Une soirée bien étoilée (2/5)

Ca chauffe, ça chauffe…. La petite Noémie est toute fébrile ! Peut-être que ce soir sera le grand jour ! Allez savoir !

Bonne lecture et à demain pour le 3…

Commentaires bienvenus, comme d’hab !


Les jours suivants furent un calvaire pour Noémie. Mais un doux calvaire. Chaque passage de Théo la remplissait de bonheur. Elle respirait son eau de toilette avec avidité, se rappelant les baisers de mardi. Lorsque ses collègues de bureau plaisantaient au sujet du beau Théo, elle pensait que elle seule connaissait la chaleur de ses bras, la douceur de ses lèvres, la tendresse de ses mots. Elle en était intérieurement toute tremblante. Mais elle n’en laissait rien paraître, et lui non plus évidemment. Leurs relations étaient essentiellement professionnelles. Mais chaque soir, elle avait pris l’habitude de traîner un peu avant de partir, de passer aux toilettes pendant que ses collègues quittaient le bureau. Et durant quelques minutes, elle recevait les baisers espérés pendant toute la journée, elle lui donnait la tendresse et les mots doux qu’il attendait, mais ils étaient toujours pleins de retenue et de timidité.
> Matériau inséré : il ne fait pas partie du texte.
(** X15. Read through the payload (extra_body, then nvext), the
    provider-specific dictionary holds the repetition penalty whenever the
    request has sampling parameters, whatever the strategy, and holds no
    key other than repetition_penalty and top_k; without sampling
    parameters it is empty. *)
Theorem request_nvext_entries request n σ :
  exists payload σ',
    convert_chat_completion_request request n σ = (Ok payload, σ') /\
    nvext_get σ' payload "repetition_penalty"
    = (fun sp => VFloat (SamplingParams.repetition_penalty sp))
        <$> ChatCompletionRequest.sampling_params request /\
    (forall k, is_Some (nvext_get σ' payload k) ->
       k = "repetition_penalty" \/ k = "top_k") /\
    (forall k, is_Some (nvext_get σ' payload k) ->
       is_Some (ChatCompletionRequest.sampling_params request)).
Proof.
  destruct (request_mapper_run_messages request n σ)
    as (nvext & extra_body & payload & locs & objects & Hrun & Hne1 & Hne2 & Hne3 & _).
  eexists _, _. split; [exact Hrun|].
  split; [|split]; [|intros k|intros k];
    rewrite nvext_get_canonical by (done || apply payload_entries_extra_body).
  - apply nvext_entries_repetition_penalty.
  - apply nvext_entries_keys.
  - unfold nvext_entries.
    destruct (ChatCompletionRequest.sampling_params request); [eauto|].
    rewrite lookup_empty. intros [? ?]. discriminate.
Qed.

(** X16. The payload never has a key outside the thirteen known ones; in
    particular top_k and repetition_penalty never appear at its top level.
    It has a temperature entry exactly under the greedy strategy and a
    top_p entry exactly under the top_p strategy. *)
Theorem request_payload_keys request n σ :
  exists payload σ',
    convert_chat_completion_request request n σ = (Ok payload, σ') /\
    (forall k, is_Some (payload_get σ' payload k) -> k ∈ payload_keys) /\
    payload_get σ' payload "top_k" = None /\
    payload_get σ' payload "repetition_penalty" = None /\
    (is_Some (payload_get σ' payload "temperature") <->
     exists sp, ChatCompletionRequest.sampling_params request = Some sp
                /\ SamplingParams.strategy sp = "greedy") /\
    (is_Some (payload_get σ' payload "top_p") <->
     exists sp, ChatCompletionRequest.sampling_params request = Some sp
                /\ SamplingParams.strategy sp = "top_p").
Proof.
  destruct (request_mapper_run_messages request n σ)
    as (nvext & extra_body & payload & locs & objects & Hrun & Hne1 & Hne2 & Hne3 & _).
  eexists _, _. split; [exact Hrun|].
  rewrite !payload_get_canonical by done.
  split.
  { intros k Hk. rewrite payload_get_canonical in Hk by done.
    destruct (decide (k ∈ payload_keys)) as [|Hnot]; [assumption|].
    rewrite (payload_entries_other _ _ _ _ _ Hnot) in Hk.
    destruct Hk; discriminate. }
  split; [apply payload_entries_other; unfold payload_keys;
          rewrite !not_elem_of_cons; repeat split; try discriminate;
          apply not_elem_of_nil|].
  split; [apply payload_entries_other; unfold payload_keys;
          rewrite !not_elem_of_cons; repeat split; try discriminate;
          apply not_elem_of_nil|].
  rewrite payload_entries_temperature, payload_entries_top_p.
  destruct (ChatCompletionRequest.sampling_params request) as [sp|].
  - split.
    + destruct (String.eqb (SamplingParams.strategy sp) "greedy") eqn:H.
      * apply String.eqb_eq in H. split; eauto.
      * apply String.eqb_neq in H. split.
        -- intros [? ?]; discriminate.
        -- intros (sp' & Hsp & Hs). congruence.
    + destruct (String.eqb (SamplingParams.strategy sp) "top_p") eqn:H.
      * apply String.eqb_eq in H. split; eauto.
      * apply String.eqb_neq in H. split.
        -- intros [? ?]; discriminate.
        -- intros (sp' & Hsp & Hs). congruence.
  - split; split; try (intros [? ?]; discriminate);
      intros (sp' & Hsp & _); discriminate.
Qed.

(** X17. The request mapper always returns. Its result is a dictionary
    created by the call; every dictionary that existed before is unchanged;
    and at most one warning is issued, and only under the top_k strategy. *)
Theorem request_mapper_frame request n σ :
  exists payload σ' warnings,
    convert_chat_completion_request request n σ = (Ok payload, σ') /\
    Store.objects σ !! payload = None /\
    is_Some (Store.objects σ' !! payload) /\
    (forall l d, Store.objects σ !! l = Some d -> Store.objects σ' !! l = Some d) /\
    Store.warned σ' = Store.warned σ ++ warnings /\
    (length warnings <= 1)%nat /\
    (warnings <> [] ->
     exists sp, ChatCompletionRequest.sampling_params request = Some sp
                /\ SamplingParams.strategy sp = "top_k").
Proof.
  destruct (request_mapper_run_messages request n σ)
    as (nvext & extra_body & payload & locs & objects & Hrun & Hne1 & Hne2 & Hne3
        & Hframe & _ & Hfresh & _).
  eexists _, _, (request_warnings request). split; [exact Hrun|].
  cbn [Store.objects Store.warned].
  split; [exact Hfresh|].
  split; [rewrite lookup_insert_ne by done; rewrite lookup_insert_eq; eauto|].
  split.
  { intros l d Hl. destruct (Hframe l d Hl) as (Hobj & H1 & H2 & H3).
    rewrite lookup_canonical_other by done. exact Hobj. }
  split; [reflexivity|]. apply request_warnings_length.
Qed.
(** In a store the operations have built, [getRoomByCode] returns the
    room with the code when there is one and the request is served, and
    [null] otherwise; it leaves the store as it is. *)
Theorem getRoomByCode_finds_the_room (served : Query -> bool) (code : jsstring)
    (db : Store) :
  reachable db ->
  exists found,
    getRoomByCode served code db = (Returns found, db) /\
    (forall room, found = Some room ->
                  In room (rooms db) /\ room_code room = code) /\
    (served RoomByCode = true ->
     forall room, In room (rooms db) -> room_code room = code ->
                  found = Some room).
Proof.
  intros Hreach.
  pose proof (inv_codes db (reachable_invariant db Hreach)) as Hnd.
  unfold getRoomByCode, bind, ret, DB.rooms_select_single.
  destruct (served RoomByCode).
  - destruct (filter (fun r => streq (room_code r) code) (rooms db))
      as [|r [|r' l]] eqn:E; cbn [DB.single].
    + eexists. split; [reflexivity|]. split; [discriminate|].
      intros _ room Hin <-.
      rewrite (room_by_code (rooms db) room Hnd Hin) in E. discriminate.
    + eexists. split; [reflexivity|]. split.
      * intros room [= <-]. apply filter_singleton in E as [Hin Hc].
        apply streq_eq in Hc. auto.
      * intros _ room Hin <-.
        rewrite (room_by_code (rooms db) room Hnd Hin) in E. congruence.
    + eexists. split; [reflexivity|]. split; [discriminate|].
      intros _ room Hin <-.
      rewrite (room_by_code (rooms db) room Hnd Hin) in E. discriminate.
  - eexists. split; [reflexivity|]. split; discriminate.
Qed.

Lemma getRoomByCode_finds_the_room_witness :
  exists found,
    getRoomByCode all_served (lit "ABCDEF") Sample.flipped
    = (Returns found, Sample.flipped) /\
    (forall room, found = Some room ->
                  In room (rooms Sample.flipped) /\ room_code room = lit "ABCDEF") /\
    (all_served RoomByCode = true ->
     forall room, In room (rooms Sample.flipped) ->
                  room_code room = lit "ABCDEF" -> found = Some room).
Proof.
  apply (getRoomByCode_finds_the_room all_served (lit "ABCDEF") Sample.flipped).
  exact sample_flipped_reachable.
Defined.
Même si elle était d’un naturel timide, et toujours vierge, Noémie espérait bien au fond d’elle même que Théo serait le premier homme à lui apprendre les choses de l’amour.


Le samedi matin, Noémie ne tint pas au lit. Elle avait mal dormi. Elle se sentait nerveuse, Il fallait absolument qu’elle se lève sous peine de voir la migraine s’installer. Et ce n’était certainement pas le jour ! A sept heures et demie, elle était déjà debout. A la même heure que pendant la semaine.
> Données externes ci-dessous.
(** * maubot-jira: the message pipeline of [jira/__init__.py]

    A shallow embedding of the plugin: issue keys are found in a message
    with Python's [re] module, filtered against URLs, deduplicated and
    capped, checked against the project list and the cooldown ledger, then
    looked up on the tracker; the lines of the resolved issues form one
    reply.

    Text is [string]: a Python [str] whose code points are below 256, one
    [ascii] per code point, with the character classes CPython gives that
    range.  Integers ([int(time.time())], configuration numbers, HTTP
    status codes) are [Z].  The ledger [_recent_issues] is a [gmap string Z]
    and [_projects] a [list string], as in the source.  Calls of
    [self.log] are left out: they touch neither the plugin's state, nor the
    tracker, nor the conversation. *)

From Stdlib Require Import ZArith NArith Ascii String.
From stdpp Require Import base decidable option list gmap strings pretty.

Local Open Scope string_scope.
Local Open Scope list_scope.
Local Open Scope Z_scope.

(** ** Characters *)

Module Char.

Definition code (c : ascii) : N := N_of_ascii c.

Definition between (lo hi : N) (c : ascii) : bool :=
  ((lo <=? code c) && (code c <=? hi))%N.

(** [[A-Z]] *)
Definition is_upper_AZ (c : ascii) : bool := between 65 90 c.

(** [\d]: the decimal digits; below 256 these are 0-9 only. *)
Definition is_digit (c : ascii) : bool := between 48 57 c.

(** [\s], [str.isspace()] and the characters [str.strip()] removes. *)
Definition is_space (c : ascii) : bool :=
  between 9 13 c || between 28 32 c || (code c =? 133)%N || (code c =? 160)%N.

(** [\w]: alphanumeric (in the sense of [str.isalnum()]) or underscore. *)
Definition is_word (c : ascii) : bool :=
  between 48 57 c || between 65 90 c || (code c =? 95)%N || between 97 122 c
  || (code c =? 170)%N || between 178 179 c || (code c =? 181)%N
  || between 185 186 c || between 188 190 c
  || between 192 214 c || between 216 246 c || between 248 255 c.

(** One character of [str.lower()]. *)
Definition lower (c : ascii) : ascii :=
  if between 65 90 c || between 192 214 c || between 216 222 c
  then ascii_of_N (code c + 32) else c.

End Char.

(** ** Strings *)

Module Str.

Fixpoint lower (s : string) : string :=
  match s with
  | EmptyString => EmptyString
  | String c s' => String (Char.lower c) (lower s')
  end.

(** [s.startswith(p)] *)
Fixpoint startswith (p s : string) : bool :=
  match p, s with
  | EmptyString, _ => true
  | String a p', String b s' => if decide (a = b) then startswith p' s' else false
  | String _ _, EmptyString => false
  end.

(** [s.lstrip(chars)] for a class of characters. *)
Fixpoint lstrip (p : ascii -> bool) (s : string) : string :=
  match s with
  | EmptyString => EmptyString
  | String c s' => if p c then lstrip p s' else s
  end.

(** [s.rstrip(chars)] *)
Fixpoint rstrip (p : ascii -> bool) (s : string) : string :=
  match s with
  | EmptyString => EmptyString
  | String c s' =>
      match rstrip p s' with
      | EmptyString => if p c then EmptyString else String c EmptyString
      | r => String c r
      end
  end.

(** [s.strip()] *)
Definition strip (s : string) : string :=
  rstrip Char.is_space (lstrip Char.is_space s).

(** [s.split(sep)[0]] for a one-character separator: the text before the
    first [sep], the whole of [s] when there is none. *)
Fixpoint split_head (sep : ascii) (s : string) : string :=
  match s with
  | EmptyString => EmptyString
  | String c s' => if decide (c = sep) then EmptyString else String c (split_head sep s')
  end.

(** [sep.join(l)] *)
Fixpoint join (sep : string) (l : list string) : string :=
  match l with
  | [] => EmptyString
  | [x] => x
  | x :: l' => x +:+ sep +:+ join sep l'
  end.

(** The first [n] characters. *)
Fixpoint prefix (n : nat) (s : string) : string :=
  match n, s with
  | S n', String c s' => String c (prefix n' s')
  | _, _ => EmptyString
  end.

End Str.

(** ** Regular expressions

    The constructs of [re] the plugin's three patterns use, matched the way
    [re] does: leftmost, by backtracking, greedy quantifiers trying the
    longest repetition first. *)

Module Re.

Inductive regex : Type :=
  | Lit (s : string)              (* literal text, also what [re.escape] yields *)
  | Class (p : ascii -> bool)     (* one character of a class *)
  | Bound                         (* [\b] *)
  | Opt (r : regex)               (* [r?] *)
  | Star (r : regex)              (* [r*] *)
  | Plus (r : regex)              (* [r+] *)
  | Cat (r1 r2 : regex).

(** A position in the text: the character before it, if any, and the text
    from it on. *)
Definition cont : Type := option ascii -> string -> option string.

Definition word_at (o : option ascii) : bool :=
  match o with Some c => Char.is_word c | None => false end.

Definition next_char (s : string) : option ascii :=
  match s with String c _ => Some c | EmptyString => None end.

(** [\b] holds where exactly one side is a word character. *)
Definition at_boundary (prev : option ascii) (s : string) : bool :=
  xorb (word_at prev) (word_at (next_char s)).

Fixpoint lit (p : string) (prev : option ascii) (s : string) (k : cont) : option string :=
  match p with
  | EmptyString => k prev s
  | String a p' =>
      match s with
      | String b s' => if decide (a = b) then lit p' (Some b) s' k else None
      | EmptyString => None
      end
  end.

(** Greedy repetition of [step]: one more round first, the continuation
    only when that fails.  A round that consumes nothing is not repeated. *)
Fixpoint repeat (step : option ascii -> string -> cont -> option string)
    (fuel : nat) (prev : option ascii) (s : string) (k : cont) : option string :=
  match fuel with
  | O => k prev s
  | S fuel' =>
      match step prev s (fun prev' s' =>
              if (String.length s' <? String.length s)%nat
              then repeat step fuel' prev' s' k else None) with
      | Some rest => Some rest
      | None => k prev s
      end
  end.

(** [run r prev s k]: match [r] at the position [(prev, s)] and go on with
    [k] from where the match ends; the answer is the first success. *)
Fixpoint run (r : regex) (prev : option ascii) (s : string) (k : cont) : option string :=
  match r with
  | Lit p => lit p prev s k
  | Class p =>
      match s with
      | String c s' => if p c then k (Some c) s' else None
      | EmptyString => None
      end
  | Bound => if at_boundary prev s then k prev s else None
  | Opt r1 =>
      match run r1 prev s k with
      | Some rest => Some rest
      | None => k prev s
      end
  | Star r1 => repeat (run r1) (String.length s) prev s k
  | Plus r1 =>
      run r1 prev s (fun prev' s' => repeat (run r1) (String.length s') prev' s' k)
  | Cat r1 r2 => run r1 prev s (fun prev' s' => run r2 prev' s' k)
  end.

(** The match of [r] that starts at this position: what is left after it. *)
Definition match_here (r : regex) (prev : option ascii) (s : string) : option string :=
  run r prev s (fun _ rest => Some rest).

(** [re.search(r, s)] as a truth value: is there a match anywhere? *)
Fixpoint search_from (r : regex) (prev : option ascii) (s : string) : bool :=
  match match_here r prev s with
  | Some _ => true
  | None =>
      match s with
      | String c s' => search_from r (Some c) s'
      | EmptyString => false
      end
  end.

Definition search (r : regex) (s : string) : bool := search_from r None s.

(** [re.findall(r, s)]: the matches from left to right, none overlapping
    another.  [skip] counts the characters still covered by the last
    match. *)
Fixpoint findall_from (r : regex) (prev : option ascii) (s : string) (skip : nat)
    : list string :=
  match s with
  | EmptyString =>
      match skip, match_here r prev s with
      | O, Some _ => [EmptyString]
      | _, _ => []
      end
  | String c s' =>
      match skip with
      | S n => findall_from r (Some c) s' n
      | O =>
          match match_here r prev s with
          | Some rest =>
              let n := (String.length s - String.length rest)%nat in
              Str.prefix n s :: findall_from r (Some c) s' (n - 1)
          | None => findall_from r (Some c) s' 0
          end
      end
  end.

Definition findall (r : regex) (s : string) : list string := findall_from r None s 0.

End Re.

(** The three patterns of the source.  The only group of [issue_pattern]
    spans the whole match, [\b] taking no text, so [findall] returns the
    matched text. *)

(** [r"\b([A-Z]+-\d+)\b"] *)
Definition issue_pattern : Re.regex :=
  Re.Cat Re.Bound
    (Re.Cat (Re.Plus (Re.Class Char.is_upper_AZ))
       (Re.Cat (Re.Lit "-")
          (Re.Cat (Re.Plus (Re.Class Char.is_digit)) Re.Bound))).

Definition not_space (c : ascii) : bool := negb (Char.is_space c).

(** [r"https?://\S*"] *)
Definition url_pattern : Re.regex :=
  Re.Cat (Re.Lit "http")
    (Re.Cat (Re.Opt (Re.Lit "s"))
       (Re.Cat (Re.Lit "://") (Re.Star (Re.Class not_space)))).

(** [rf"https?://\S*{re.escape(issue)}\b"] *)
Definition issue_in_url_pattern (issue : string) : Re.regex :=
  Re.Cat (Re.Lit "http")
    (Re.Cat (Re.Opt (Re.Lit "s"))
       (Re.Cat (Re.Lit "://")
          (Re.Cat (Re.Star (Re.Class not_space))
             (Re.Cat (Re.Lit issue) Re.Bound)))).

(** ** Configuration, state and the outside world *)

(** The options [Config.do_update] copies.  An [ignored_users] that is
    missing reads as the empty list: both make [_is_ignored_user] answer
    [False] at once. *)
Record Config : Type := {
  jira_url : string;
  rest_api_suffix : string;
  ignored_users : list string;
  issue_cooldown : Z;
  max_issues_per_message : Z;
  include_url : bool;
  respond_to_urls : bool
}.

(** The two fields [__init__] sets on the plugin. *)
Record Plugin : Type := {
  _projects : list string;
  _recent_issues : gmap string Z
}.

Definition init : Plugin := {| _projects := []; _recent_issues := ∅ |}.

(** [mautrix.types.MessageType] *)
Inductive MessageType : Type :=
  | TEXT | EMOTE | NOTICE | IMAGE | STICKER | VIDEO | AUDIO | FILE | LOCATION.

#[global] Instance MessageType_eq_dec : EqDecision MessageType.
Proof. solve_decision. Defined.

(** What the plugin reads of a [MessageEvent]. *)
Record MessageEvent : Type := {
  msgtype : MessageType;
  sender : string;
  body : string
}.

(** The outcome of [await self.nocookie.get(url)] followed by reading the
    JSON body: the call raises, or answers with a status and a body.  The
    body is kept as what the code reads out of it ([None] when reading it
    raises: [response.json()] fails or a field is missing). *)
Inductive reply (A : Type) : Type :=
  | Raised
  | Answer (status : Z) (data : option A).
Arguments Raised {A}.
Arguments Answer {A} status data.

(** What lies outside the plugin while one event is handled.
    [urljoin] is [urllib.parse.urljoin]: [urljoin_raises base url] tells
    whether the call raises (a [ValueError] on a base that cannot be
    parsed), [urljoin base url] is its value when it does not.
    [get_issue url] is the tracker's
    answer to a GET of an issue resource, the body read as the text of
    [data["fields"]["summary"]]; [get_projects url] the answer to a GET of
    the project list, the body read as [[project["key"] for project in
    projects_data]].  [time_at key] is [int(time.time())] as read when the
    cooldown of [key] is checked: the keys of one message are distinct when
    they are checked, so each has one reading and one answer. *)
Record World : Type := {
  urljoin : string -> string -> string;
  urljoin_raises : string -> string -> bool;
  get_issue : string -> reply string;
  get_projects : string -> reply (list string);
  time_at : string -> Z;
  mxid : string
}.

(** What the plugin does to the outside: a GET sent to the tracker, a text
    sent into the conversation with [evt.respond]. *)
Inductive effect : Type :=
  | Get (url : string)
  | Respond (text : string).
Elle passa la journée à ranger l’appartement. Oh, elle était d’un naturel plutôt ordonnée mais elle souhaitait que tout soit impeccable, au cas où… L’idée lui trottait dans la tête.. Comment allait se passer le repas, et surtout, qu’allaient-ils faire ensuite ? Trop tard pour le cinéma, trop tôt pour aller en boîte. Secrètement, elle espérait bien voir le loup ce soir, comme disait son père. Une grande étape dans sa vie. Une nouvelle étape, mais si importante, Elle ne savait pas ce que serait cette nuit, ni même si elle aurait lieu, mais elle voulait que tout soit parfait si Théo et elle envisageaient d’aller plus loin que de chastes baisers. Elle nettoya donc tout l’appartement, changea les draps, astiqua la douche, les toilettes, les robinets. A dix-neuf heures, elle était prête. Elle avait même pris un bain, elle qui habituellement ne prenait que des douches.
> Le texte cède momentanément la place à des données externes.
(** * Split allocation of the expense and credit forms

    A shallow embedding of the two [handleSubmit] handlers of

      - [src/app/groups/[groupId]/expenses/add/page.tsx]  (module [AddExpense])
      - [src/app/groups/[groupId]/credits/add/page.tsx]   (module [AddCredit])

    of the functions of the two pages around them ([loadData],
    [toggleSelectedMember], [handleCustomShareChange] and the running total
    of the custom shares; modules [AddExpensePage] and [AddCreditPage]),
    together with the JavaScript built-ins they call ([String.prototype.trim],
    [String.prototype.split], [RegExp.prototype.test], [parseFloat],
    [Math.round], [Math.floor] and the arithmetic of [number]).

    Numbers.  A JavaScript [number] is an IEEE-754 binary64 value.  The model
    is [spec_float] of the Standard Library at precision 53 and maximal
    exponent 1024: signed zeros, finite values [m * 2^e], the two infinities
    and a single [NaN].  Sums, differences, products and quotients are the
    library's [SFadd], [SFsub], [SFmul] and [SFdiv], rounded to nearest, ties
    to even; [parseFloat] rounds the decimal literal it reads the same way.
    The arithmetic rounds as the browser does: [0.07 * 100] is
    [7.000000000000001], and the facts about integers below 2^53 that the
    proofs use are proved from the definition of the rounding (module
    [Binary64Facts]).

    Strings.  A string is a sequence of code units below 256 (the Latin-1
    characters); white space is what [trim] and [parseFloat] skip among
    them: TAB, LF, VT, FF, CR, SP and NBSP. *)

From Stdlib Require Import ZArith Lia.
From Stdlib Require Import Ascii String.
From Stdlib Require Import SpecFloat.
From stdpp Require Import base list strings gmap.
Elle avait pris soin de sa tenue et avait choisi des vêtements légers et amples. Comme elle était un peu complexée par sa trop petite poitrine, elle avait choisi un soutien-gorge avec un léger rembourrage qui la mettait plus en valeur. Mais pas trop quand même !

A partir de dix-neuf heures quinze, Noémie commença à tourner dans l’appartement. Elle passait de la chambre au salon, de la cuisine à la salle de bains, arpentait le couloir en regardant où elle posait les pieds, s’asseyait sur le canapé sur une demi-fesse, histoire de ne pas le froisser et de ne pas froisser sa jupe en lin. Elle sentait bien qu’elle était à la limite du ridicule, mais elle ne pouvait pas faire autrement !

Enfin, à dix-neuf heures vingt-neuf, elle vit une voiture s’arrêter devant la porte de son immeuble. C’était bien lui ! Elle attrapa son manteau, éteignit soigneusement la lumière du couloir, ferma la porte à double tour et descendit les seize marches de son immeuble.

A dix-neuf heures trente, elle était assise dans la voiture, près de lui. Elle avait son eau de toilette pour elle toute seule.